Follow our weekly news by email

Saturday, May 11, 2013

The story of 4 Mothers in Swaziland - what would you do?

  Tomorrow is Mothers Day and want to dedicate this blog to my mom, Bernice Willis, who is living in Ontario, Canada, a million miles away from Swaziland.  Mom, I love you and am eternally grateful that you and dad adopted me as a baby and raised me to be the woman I am today. Without you, your faith in God and your faith in me I would not be here in Swaziland today helping other babies who weren’t lucky enough to get you!  Siyabonga Kakhulu Make.

I have a theory that Mothers do the best they can for their children with what they have. That means what they have in the areas of knowledge, upbringing, education, financial means, love, faith, confidence and a host of other tools. I may be wrong, but being an eternal optimist it is a view that I want to believe.  As I think about Mothers Day tomorrow I have been thinking about four mothers who I have had interaction with this week.  These women are not for you or me to judge, but rather maybe to prompt you to give thanks for the mother that you were given, think about the mother that you are and consider what you might do if you were one of these four mothers in Swaziland.

Mother #1 – a 14-year old girl who gave birth on Friday morning via C-section and who refused to look at the child or touch the child after birth.  The baby lies only 30 feet from the mother in the hospital, but this young girl wants nothing to do with it.  Why?  We don’t know, because she has not revealed who the father is.  Her secrecy in itself tells that the father is likely someone close to her or the family.  Is this young mother (or girl who gave birth to a baby) doing the best she can by turning away from the child so that she can focus on her own education and future?

Baby Isaac, born May 10th, 2013. 2.6KG
 Mother #2 –  a 30-year old mother of four children who has lived at the government hospital for the past 57 days.  Her 18-month old child was lit on fire by his own father (not living with the mother) and then hidden for five days to suffer his 3rd degree burns in silence.  This mother has watched her child live in excruciating pain and she has slept on a chair for almost two months resting her head on the child’s bed to sleep each night.  She asked us to take the child to the El Roi Baby home when he is healed so that he may be safe from the father’s revenge.  In the interim we have been able to move the baby and mother to a private hospital so that he can get excellent care while he heals and remains safe from further harm.  Is this mother doing the best she can for the baby by giving him to us so that the child will live in safety?
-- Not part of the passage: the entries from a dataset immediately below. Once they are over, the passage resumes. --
(* ===== verification/LockFacts.v ===== *)
(** * LockFacts: properties of the session lock

    First the frame: almost every operation leaves the lock flag and the layer
    list alone, which the class [LockFrame] states once and instances
    discharge per operation.  Then the reachable states of the whole plugin,
    and the properties of the lock built on them. *)

From stdpp Require Import base list gmap strings option.
From S2P Require Import Prelude Logic Scene Procfs State Toplevel ToplevelFacts Dependents.
From S2P Require Import Focus Placement Lock Config Clipboard Activation Workspace Session.
From stdpp Require Import list.

#[local] Open Scope Z_scope.

(** ** The lock frame *)

(** Agreement on the lock flag, the layer list and what the curtain is sized
    by. *)
Record lock_same (q q' : qdwin) : Prop := {
  ls_flag : locked q' = locked q;
  ls_layers : layer_list (the_scene q') = layer_list (the_scene q);
  ls_outputs : outputs q' = outputs q;
  ls_oom : oom q' = oom q
}.

Lemma lock_same_refl q : lock_same q q.
Proof. by split. Qed.
Lemma lock_same_trans q1 q2 q3 : lock_same q1 q2 -> lock_same q2 q3 -> lock_same q1 q3.
Proof. intros [] []. split; congruence. Qed.

(** An operation that neither locks, unlocks, nor repositions a layer. *)
Class LockFrame (f : qdwin -> qdwin) : Prop := lock_frame : forall q, lock_same q (f q).
Class SceneFrame (f : scene -> scene) : Prop :=
  scene_frame : forall s, layer_list (f s) = layer_list s.

Lemma lf_apply f `{!LockFrame f} q0 q : lock_same q0 q -> lock_same q0 (f q).
Proof. intros H. eapply lock_same_trans; [exact H|apply lock_frame]. Qed.

Lemma lf_core q q' : q' ≃ q -> lock_same q q'.
Proof.
  intros H. split; [by apply locked_core|f_equal; by apply scene_core| |];
    by apply (core_field _ q' q).
Qed.

Lemma lf_with_tl h k q0 q :
  (forall tl q, lock_same q0 q -> lock_same q0 (k tl q)) -> lock_same q0 q ->
  lock_same q0 (with_tl h k q).
Proof. intros Hk H. unfold with_tl. destruct (qdwin_toplevel_from_handle h q); auto. Qed.

Lemma lf_foldl {A} (f : qdwin -> A -> qdwin) l q0 q :
  (forall a q, lock_same q0 q -> lock_same q0 (f q a)) -> lock_same q0 q ->
  lock_same q0 (foldl f q l).
Proof. intros Hf. revert q. induction l as [|a l IH]; intros q H; cbn; auto. Qed.

Lemma lf_view_create q o q' : weston_view_create q = (o, q') -> lock_same q q'.
Proof. unfold weston_view_create. destruct (oom q); intros [= <- <-]; by split. Qed.

Lemma lf_on_scene f `{!SceneFrame f} q0 q : lock_same q0 q -> lock_same q0 (on_scene f q).
Proof. intros [H1 H2 H3 H4]. split; try done. cbn. by rewrite scene_frame. Qed.

(** Instance search goes by the head constant. *)
#[local] Hint Constants Opaque : typeclass_instances.

(** Peel the operations off the goal, outermost first. *)
Ltac lf_step :=
  cbv beta zeta;
  lazymatch goal with
  | |- SceneFrame _ => apply _
  | |- LockFrame _ => apply _
  | |- lock_same ?q ?q => apply lock_same_refl
  | H : lock_same ?q0 ?q |- lock_same ?q0 ?q => exact H
  | |- lock_same _ (match weston_view_create ?q with _ => _ end) =>
      let E := fresh "E" in
      destruct (weston_view_create q) as [[?|] ?] eqn:E; apply lf_view_create in E
  | |- lock_same _ (match ?x with _ => _ end) => destruct x
  | |- lock_same _ (match ?x with _ => _ end _) => destruct x
  | |- lock_same _ (foldl _ _ _) => apply lf_foldl; [intros ? ? ?|]
  | |- lock_same _ (with_tl _ _ _) => apply lf_with_tl; [intros ? ? ?|]
  | |- lock_same _ (on_scene _ _) => apply lf_on_scene
  | |- lock_same _ (upd_field _ _ ?q) => apply (lock_same_trans _ q); [|generalize q; intros ?; split; reflexivity]
  | H : lock_same ?q ?q' |- lock_same _ ?q' => apply (lock_same_trans _ q); [|exact H]
  | |- lock_same _ (_ _) => apply lf_apply
  end.
Ltac lf := intros ?; repeat lf_step.
(** Ctrl+Alt+L leaves libweston's binding grab in force. *)
Lemma lock_chord_grab i ke q f :
  ke_pressed ke = true -> ke_key ke = KEY_L -> ke_mods ke = Z.lor MODIFIER_CTRL MODIFIER_ALT ->
  ke_keymap ke = None -> not_weston ke q -> grab_of i q = default_grab -> seat_focus i q = Some f ->
  let q1 := notify_key i ke q in grab_of i q1 = binding_grab KEY_L /\ seat_focus i q1 = Some f.
Proof.
  intros Hp Hk Hm Hn Hw Hg Hf. cbv zeta. unfold notify_key. rewrite Hn, Hg, bool_decide_eq_true_2 by done.
  cbn [weston_seat_update_keymap]. rewrite bindings_split, Hp by done. cbn [foldl].
  rewrite !(run_binding_miss i ke q) by (unfold binding_matches; by rewrite Hk).
  set (q1 := run_binding i ke q _).
  assert (H1 : grab_of i q1 = binding_grab KEY_L /\ seat_focus i q1 = Some f).
  { unfold q1, run_binding, binding_matches. rewrite Hk, Hm, !Z.eqb_refl. cbn [andb snd]. cbv zeta.
    rewrite Hf. destruct (handler_emits i KEY_L lock_binding q) as [->|(e & -> & _)]; [done|done| |].
    - rewrite Hg, bool_decide_eq_true_2 by done. by apply install_grab.
    - change (grab_of i (emit e q)) with (grab_of i q).
      rewrite Hg, bool_decide_eq_true_2 by done. by apply install_grab. }
  clearbody q1. destruct H1 as [A B].
  destruct (hotkeys_quiet i ke (rev (hotkeys (config q))) q1) as (C & _); [by rewrite A|].
  revert C. generalize (foldl (run_binding i ke) q1 (hotkey_bindings (rev (hotkeys (config q))))).
  intros q2 C. assert (A2 : grab_of i q2 = binding_grab KEY_L) by (etransitivity; [|exact A]; unfold grab_of; by rewrite C).
  assert (B2 : seat_focus i q2 = Some f) by (etransitivity; [|exact B]; unfold seat_focus; by rewrite C).
  unfold grab_key. rewrite A2. unfold binding_key. cbv zeta. by rewrite Hk, Z.eqb_refl, Hp.
Qed.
My new BFF - burned baby is moved to private hospital.
Mother #3 – a mother who handed her 5-week old baby to a neighbor so that she could go and use the toilet, then she ran away, never to return.  The child’s health card reveals that the mother was HIV positive and the baby is on Anti-retrovirals, which we will now give her at the El Roi Baby Home, which is her new home. Did the mother do the best she could by leaving the child with a stranger, knowing that she herself was sick and had no means to feed or care for the child?

Mother #4 – a young mother gave birth at a local hospital and then ran away leaving the child.  The baby girl has been living at the hospital for two weeks and there is no sign of the mother coming back.  The hospital has no record of the mother, no way to find her and not even a name for the baby. We are hoping that this baby may also come and live at the El Roi Baby home, but only time will tell.  We can’t begin to imagine what kind of situation this mother was in that would cause her to carry a child for 42 weeks and then run away from her when she is born.

These are only four of many stories that I we heard and dealt with this week. It was a big week for babies and mothers and I am thankful that I am here in Swaziland to be a part of these stories. 

I am thankful that my birth mother (who was 15-years old) made a choice to give me up for adoption so that I could have a better life than she could give me.  Giving a child away is a heartbreaking act, but in many ways it may be the most selfless act mother can do.

Live from Swaziland … Happy Mothers Day to all women who have brought a life in to this world and to all the mothers who have received someone else’s child to care for.  El Roi see you.

Janine

1 comment:

  1. Happy Mother's Day to you, Janine! You are a very special woman and a great mother to your children and the babies of Swaziland! May God continue to bless you and your family.